One‐year clinical and echocardiographic outcomes of direct implantation of a self‐expanding valve

Abstract Objective To present 1 year clinical and echocardiographic outcomes of the randomized DIRECT (Pre‐dilatation in Transcatheter Aortic Valve Implantation Trial) trial. Background Intermediate‐term data from randomized studies investigating the safety and efficacy of direct implantation are lacking. Methods DIRECT trial randomized 171 consecutive patients with severe aortic stenosis at four tertiary centers to undergo TAVI with the use of self‐expanding prostheses with (pre‐BAV) or without pre‐dilatation (no‐BAV).
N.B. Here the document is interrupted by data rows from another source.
Lemma non_negative_add i db :
  0 <= InventoryItem.quantity i -> non_negative db -> non_negative (add_inventory i db).
Proof.
  unfold non_negative; simpl. intros Hi H. apply Forall_app. split; auto.
Qed.

Lemma non_negative_sold db_sale item db inv :
  stock db (SaleItemCreate.product_id item) = Some inv ->
  SaleItemCreate.quantity item <= InventoryItem.quantity inv ->
  non_negative db -> non_negative (sold db_sale item db).
Proof.
  unfold non_negative, stock, sold; simpl. intros Hi Hq H.
  apply update_first_Forall_first; [|exact H].
  intros r Hr. rewrite Hr in Hi. injection Hi as ->. simpl. lia.
Qed.

Section Invariant.

Variable accepts : DB -> DB -> bool.

Ltac through :=
  repeat first
    [ apply preserves_ret | apply preserves_raise | apply preserves_query
    | apply preserves_commit
    | apply preserves_bind; [|intros ?] ].

Lemma create_category_non_negative c :
  preserves non_negative (create_category accepts c).
Proof.
  unfold create_category. through. apply preserves_modify. auto.
Qed.

Lemma update_category_non_negative id c :
  preserves non_negative (update_category accepts id c).
Proof.
  unfold update_category. through.
  destruct a; through. apply preserves_commit_row. auto.
Qed.

Lemma delete_category_non_negative id :
  preserves non_negative (delete_category accepts id).
Proof.
  unfold delete_category. through.
  destruct a; through. apply preserves_modify. auto.
Qed.

Lemma create_product_non_negative p :
  preserves non_negative (create_product accepts p).
Proof.
  unfold create_product.
  apply preserves_bind; [apply preserves_query|intros [category|]];
    [|apply preserves_raise].
  apply preserves_bind; [apply preserves_query|intros db_product].
  apply preserves_bind; [apply preserves_modify; auto|intros _].
  apply preserves_bind; [apply preserves_commit|intros _].
  intros s Hd Hp. apply preserves_query_bind.
  apply preserves_bind; [|intros ?; through|exact Hd|exact Hp].
  apply preserves_modify. intros db. apply non_negative_add. simpl. lia.
Qed.

Lemma update_product_non_negative id p :
  preserves non_negative (update_product accepts id p).
Proof.
  unfold update_product. through.
  destruct a; through. destruct a; through. apply preserves_commit_row. auto.
Qed.

Lemma delete_product_non_negative id :
  preserves non_negative (delete_product accepts id).
Proof.
  unfold delete_product. through.
  destruct a; through.
  - apply preserves_modify. intros db. apply non_negative_filter.
  - apply preserves_modify. auto.
Qed.

Lemma update_inventory_non_negative id inventory_data :
  preserves non_negative (update_inventory id inventory_data).
Proof.
  unfold update_inventory. through. destruct a; through.
Qed.

Lemma abort_sale_non_negative {A} db_sale e :
  preserves non_negative (@abort_sale accepts A db_sale e).
Proof.
  unfold abort_sale. through. apply preserves_modify. auto.
Qed.

Lemma sale_item_step_non_negative db_sale item :
  preserves non_negative (sale_item_step accepts db_sale item).
Proof.
  intros s Hd Hp.
  destruct (first (product_by_id (SaleItemCreate.product_id item))
              (products (pending s))) as [product|] eqn:Hprod.
  2:{ rewrite step_not_found by exact Hprod. apply abort_sale_non_negative; auto. }
  destruct (stock (pending s) (SaleItemCreate.product_id item)) as [inv|] eqn:Hi.
  2:{ unfold sale_item_step, bind, query. unfold stock in Hi. rewrite Hprod, Hi.
      apply abort_sale_non_negative; auto. }
  destruct (InventoryItem.quantity inv <? SaleItemCreate.quantity item) eqn:E.
  { unfold sale_item_step, bind, query. unfold stock in Hi. rewrite Hprod, Hi, E.
    apply abort_sale_non_negative; auto. }
  apply Z.ltb_ge in E. rewrite (step_decrement _ _ _ _ _ _ Hprod Hi E). simpl.
  split; [exact Hd|]. eapply non_negative_sold; eauto.
Qed.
The primary endpoint was device success according to the VARC‐2 criteria. All patients underwent a clinical and echocardiographic follow‐up at 1 year. All‐cause and cardiac mortality, stroke, heart failure hospitalization, and new pacemaker implantation were recorded. Results At 1 year, four deaths were recorded in pre‐BAV group (4.7%) and three deaths in no‐BAV group (3.5%). There was no difference in Kaplan–Meier plots between the two groups in all‐cause mortality at 1 year (log‐rank p  = .72). Similarly, there was no difference in the incidence of permanent pacemaker implantation between the two groups at 1 year (27/67–40.3% in no‐BAV group versus 20/69–29% in pre‐BAV group, log‐rank p  = .24). There was no significant difference between pre‐BAV and no BAV group in aortic valve area (1.84 ± 0.39 cm 2 vs. 1.85 ± 0.44 cm 2 , p  = .90), mean aortic valve gradient (8.36 ± 5.04 vs. 8.00 ± 4.04 mmHg, p  = .65) and moderate or severe paravalvular regurgitation (5–6.6 vs. 4–5.7%, respectively) at 1 year. The same applied independently from the performance of post‐dilatation at baseline. Conclusions Direct, without pre‐dilatation, implantation of a self‐expanding valve has no impact on one‐year clinical and echocardiographic outcomes, independently also from the baseline performance of post‐dilatation.